The pattern: anywhere a human currently logs in and clicks around, your agent can now do the same thing.

Setup: Under Two Minutes

The install script handles Claude Desktop, Cursor, and the rest:

# Local setup — browser on the same machine
node install.mjs

# Remote setup — generates a token, prints next steps
node install.mjs --remote

Then load the extension:

chrome://extensions → Developer mode → Load unpacked → extension/

Restart your MCP host. The extension popup turns green within a few seconds. Your agent now has a real browser.

Prerequisites are minimal: Node.js 18+, Chrome or Edge, any MCP-compatible host. The full guide in docs/install-and-usage.pdf covers the Microsoft Store Claude Desktop quirk, Tailscale setup for remote browsers, multi-browser configuration, and troubleshooting.

Security: Read This Part

Because Relay attaches to your real browser, the security model deserves a paragraph instead of a marketing line.

The wire protocol is plain WebSocket. Never expose port 9876 to the open internet. For remote setups, always pair with Tailscale or another encrypted overlay network. The installer refuses to set up a non-loopback host without a token, but transport encryption is on you.

Tokens are 128-bit hex, generated via crypto.randomBytes. Treat them like passwords. Rotate them when team access changes.

The extension uses Chrome’s chrome.debugger API, so Chromium shows a yellow “started debugging” banner on every tab the agent touches. That’s not Relay being noisy — that’s Chrome warning you that something is attached to the debugger. It’s unavoidable and it’s also exactly the warning you’d want.

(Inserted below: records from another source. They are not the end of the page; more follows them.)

Lemma make_room_spec maximum_bytes size : (maximum_bytes < u64_max)%N → ∀ rounds s,
  cache_ok maximum_bytes s → length (cache_order s) ≤ rounds →
  let '(room, s') := make_room maximum_bytes size rounds s in
  cache_ok maximum_bytes s' ∧ shrunk s s'
  ∧ if room then (cache_bytes s' + size ≤ maximum_bytes)%N
    else (maximum_bytes < cache_bytes s' + size)%N ∧ ∀ c, is_Some (cache_entries s' !! c) → protected s' c.
Proof.
  intros Hmax rounds. induction rounds as [|rounds IH]; intros s Hok Hlen; cbn [make_room].
  all: destruct (N.ltb_spec maximum_bytes (saturating_add u64_max (cache_bytes s) size)) as [Hfull|Hroom];
    [|split; [done|split; [apply shrunk_refl|unfold saturating_add in Hroom; lia]]].
  all: assert (Hover : (maximum_bytes < cache_bytes s + size)%N) by (unfold saturating_add in Hfull; lia).
  all: destruct (list_find _ (cache_order s)) as [[i victim]|] eqn:Hf;
    [apply list_find_Some in Hf as (Hi & Hv & _)|by eauto using shrunk_refl, no_victim].
  { apply lookup_lt_Some in Hi. lia. }
  destruct (evict_shrunk maximum_bytes s i victim Hok Hi Hv) as (Hok' & Hs & Hl).
  specialize (IH _ Hok' ltac:(lia)). destruct (make_room _ _ _ _) as [room s'].
  destruct IH as (Hok'' & Hs' & Hr). eauto using shrunk_trans.
Qed.

(** *** Sequences of calls *)

Inductive CacheCall :=
| CallLease (snapshot : Cid)
| CallClone (snapshot : Cid)
| CallDrop (snapshot : Cid)
| CallGet (cid : Cid)
| CallRetain (snapshot cid : Cid)
| CallInsert (snapshot : option Cid) (cid : Cid) (b : bytes) (admission : CacheAdmission).

Definition cache_call (maximum_bytes : N) (s : CacheState) (call : CacheCall) : CacheState :=
  match call with
  | CallLease snapshot => lease snapshot s
  | CallClone snapshot => clone_lease snapshot s
  | CallDrop snapshot => drop_lease snapshot s
  | CallGet cid => (cache_get cid s).2
  | CallRetain snapshot cid => (retain_for_snapshot snapshot cid s).2
  | CallInsert snapshot cid b admission => (insert_resolved maximum_bytes snapshot cid b admission s).2
  end.

Definition cache_calls (maximum_bytes : N) (s : CacheState) (calls : list CacheCall) : CacheState :=
  foldl (cache_call maximum_bytes) s calls.
Lemma del_by_cases key l :
  StronglySorted key_lt l →
  ∃ l1 old l2, l = l1 ++ old ++ l2 ∧ del_by key l = l1 ++ l2 ∧ Forall (λ y, key_of y = key) old
    ∧ Forall (λ y, key_of y < key)%N l1 ∧ Forall (λ y, key < key_of y)%N l2.
Proof.
  intros Hs. unfold del_by. destruct (search_by key_of key l) as [i|i] eqn:Hi.
  - destruct (search_inl _ _ _ Hs Hi) as (l1 & y & l2 & -> & -> & Hy & H1 & H2). exists l1, [y], l2.
    split_and!; try done; [|by constructor]. by rewrite delete_middle.
  - destruct (search_inr _ _ _ Hs Hi) as (l1 & l2 & -> & -> & H1 & H2). by exists l1, [], l2.
Qed.

Lemma sorted_app l1 l2 :
  StronglySorted key_lt (l1 ++ l2) ↔
  StronglySorted key_lt l1 ∧ StronglySorted key_lt l2 ∧ ∀ x y, x ∈ l1 → y ∈ l2 → (key_of x < key_of y)%N.
Proof.
  induction l1 as [|a l1 IH]; cbn.
  - split; [intros; split_and!; [constructor|done|]; by intros ? ? ?%elem_of_nil|by intros (_ & ? & _)].
  - split.
    + intros Hs. inversion Hs as [|? ? Hs' Ha]; subst. apply IH in Hs' as (H1 & H2 & H12).
      apply Forall_app in Ha as [Ha1 Ha2]. split_and!; [by constructor|done|].
      intros x y [->|Hx]%elem_of_cons Hy; [|by apply H12]. rewrite Forall_forall in Ha2. by apply Ha2.
    + intros (Hs1 & Hs2 & H12). inversion Hs1 as [|? ? Hs' Ha]; subst. constructor.
      * apply IH. split_and!; [done|done|]. intros. apply H12; [by right|done].
      * apply Forall_app. split; [done|]. apply Forall_forall. intros y Hy. apply H12; [by left|done].
Qed.

Lemma put_by_sorted x l : StronglySorted key_lt l → StronglySorted key_lt (put_by x l).
Proof.
  intros Hs. destruct (put_by_cases x l Hs) as (l1 & old & l2 & -> & -> & _ & H1 & H2).
  apply sorted_app in Hs as (Hs1 & (_ & Hs2 & _)%sorted_app & H12). rewrite Forall_forall in H1.
  apply sorted_app. split_and!; [done|by constructor|]. intros a b Ha [->|Hb]%elem_of_cons; [by apply H1|].
  apply H12; [done|]. apply elem_of_app. by right.
Qed.

Lemma del_by_sorted key l : StronglySorted key_lt l → StronglySorted key_lt (del_by key l).
Proof.
  intros Hs. destruct (del_by_cases key l Hs) as (l1 & old & l2 & -> & -> & _ & H1 & H2).
  apply sorted_app in Hs as (Hs1 & (_ & Hs2 & _)%sorted_app & H12).
  apply sorted_app. split_and!; [done|done|]. intros a b Ha Hb. apply H12; [done|]. apply elem_of_app. by right.
Qed.

Lemma elem_of_put_by x y l :
  StronglySorted key_lt l → y ∈ put_by x l ↔ y = x ∨ y ∈ l ∧ key_of y ≠ key_of x.
Proof.
  intros Hs. destruct (put_by_cases x l Hs) as (l1 & old & l2 & -> & -> & Ho & H1 & H2).
  rewrite Forall_forall in Ho, H1, H2. rewrite !elem_of_app, elem_of_cons. split.
  - intros [Hy|[->|Hy]]; [right|by left|right]; (split; [tauto|]).
    + pose proof (H1 _ Hy). lia.
    + pose proof (H2 _ Hy). lia.
  - intros [->|[[Hy|[Hy|Hy]] Hne]]; [tauto|tauto| |tauto]. by destruct Hne; apply Ho.
Qed.

Lemma elem_of_del_by key y l :
  StronglySorted key_lt l → y ∈ del_by key l ↔ y ∈ l ∧ key_of y ≠ key.
Proof.
  intros Hs. destruct (del_by_cases key l Hs) as (l1 & old & l2 & -> & -> & Ho & H1 & H2).
  rewrite Forall_forall in Ho, H1, H2. rewrite !elem_of_app. split.
  - intros [Hy|Hy]; (split; [tauto|]); [pose proof (H1 _ Hy)|pose proof (H2 _ Hy)]; lia.
  - intros [[Hy|[Hy|Hy]] Hne]; [tauto| |tauto]. by destruct Hne; apply Ho.
Qed.

(** Sorted slices with the same elements are equal, and a key occurs once. *)
Lemma sorted_unique l x y : StronglySorted key_lt l → x ∈ l → y ∈ l → key_of x = key_of y → x = y.
Proof.
  intros Hs. induction Hs as [|a l _ IH Ha]; [by intros ?%elem_of_nil|]. rewrite Forall_forall in Ha. unfold key_lt in Ha.
  intros [->|Hx]%elem_of_cons [->|Hy]%elem_of_cons Hk; [done|pose proof (Ha _ Hy); lia|pose proof (Ha _ Hx); lia|by apply IH].
Qed.

Lemma sorted_ext l l' : StronglySorted key_lt l → StronglySorted key_lt l' → (∀ x, x ∈ l ↔ x ∈ l') → l = l'.
Proof.
  intros Hs. revert l'. induction Hs as [|a l Hs IH Ha]; intros l' Hs' Hin.
  - destruct l' as [|b l']; [done|]. by destruct (proj1 (elem_of_nil b)), (Hin b); set_solver.
  - destruct Hs' as [|b l' Hs' Hb]; [by destruct (proj1 (elem_of_nil a)); apply Hin; left|].
    rewrite Forall_forall in Ha, Hb. unfold key_lt in Ha, Hb.
    assert (a = b) as <-.
    { assert (a ∈ b :: l') as [->|Ha']%elem_of_cons by (apply Hin; by left); [done|].
      assert (b ∈ a :: l) as [->|Hb']%elem_of_cons by (apply Hin; by left); [done|].
      pose proof (Ha _ Hb'). pose proof (Hb _ Ha'). lia. }
    f_equal. apply IH; [done|]. intros x. specialize (Hin x). rewrite !elem_of_cons in Hin. split; intros Hx.
    + destruct Hin as [[->|?] _]; [by right|pose proof (Ha _ Hx); lia|done].
    + destruct Hin as [_ [->|?]]; [by right|pose proof (Hb _ Hx); lia|done].
Qed.

Lemma sorted_filter (P : A → Prop) `{∀ x, Decision (P x)} l : StronglySorted key_lt l → StronglySorted key_lt (filter P l).
Proof.
  induction 1 as [|a l _ IH Ha]; [constructor|]. rewrite filter_cons. destruct (decide (P a)); [|done].
  constructor; [done|]. apply Forall_forall. intros x [_ Hx]%list_elem_of_filter. rewrite Forall_forall in Ha. by apply Ha.
Qed.

End Sorted.

(** ** Children and pages as maps *)

Abbreviation edges_sorted := (StronglySorted (key_lt edge_key)).
Abbreviation pages_sorted := (StronglySorted (key_lt page_number)).
(* ===== verification/SqlitePageTable.v ===== *)
(** * The page table as a map of pages

    The relation [denotes] between nodes and maps, the effect of writing nodes, and
    the theorems about reads, updates, truncation and canonical roots. *)
From stdpp Require Import base gmap sets list strings sorting.
From Stdlib Require Import Strings.Byte.
From S2P Require Import Prelude Types Merkle SqlitePages SqlitePagesFacts.

Section Tables.
Context `{Blake3} `{Hex} `{Json PageTableNode} `{!JsonLaws PageTableNode} {S : Type} `{MerkleStore S} `{!MerkleStoreLaws S}.
Context (limits : SqliteFormatLimits) (Hmax : (max_page_count limits ≤ u32_max)%N).
Implicit Types (s : S) (cid : Cid) (node : PageTableNode) (p : bytes) (m new : gmap N PageReference).

(** ** Stores *)

Definition kept s s' : Prop := ∀ c b, store_get s c = Ok b → store_get s' c = Ok b.

#[export] Instance kept_preorder : PreOrder kept.
Proof. split; [by intros s c b|]. intros s1 s2 s3 H12 H23 c b Hb. auto. Qed.

(** A write fails only because of the store, or because a node does not serialize
    within the size limit. *)
Definition denied (e : SqliteError) : Prop :=
  match e with
  | Storage _ => True
  | Limit m => ∃ n, (max_page_table_node_bytes limits < n)%N ∧ m = limit_message n (max_page_table_node_bytes limits)
  | Invalid m => ∃ node, to_vec node = Err m
  | _ => False
  end.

Strong recommendation: use a dedicated browser profile for agent control. Sign in to the work apps your agent needs. Don’t sign in to your bank, your personal email, or anything else you wouldn’t want an automated process to touch.

Compatibility

Because Relay speaks stdio MCP, the host list is open-ended. Confirmed working:

Claude Desktop
Cursor
Cline (VS Code extension)
Continue.dev
opencode
OpenAI Codex CLI
LangChain, LlamaIndex, CrewAI, raw @modelcontextprotocol/sdk

Anything that can spawn a child process and speak MCP can drive Relay.

Who This Is For

Relay is most useful if you’re one of these people:

A developer building agentic workflows and hitting auth walls every time you leave the demo path.
A solo founder or operator who wants an AI to handle the actual web work, not just summarize it.
A team running internal automations that need to live behind your SSO.
Anyone who’s tired of Playwright MCP launching a fresh browser and forgetting it ever met you.

If your use case is pure public-web scraping with no auth, headless tools are fine and probably easier. If your use case involves anything logged in, Relay is the path that actually works.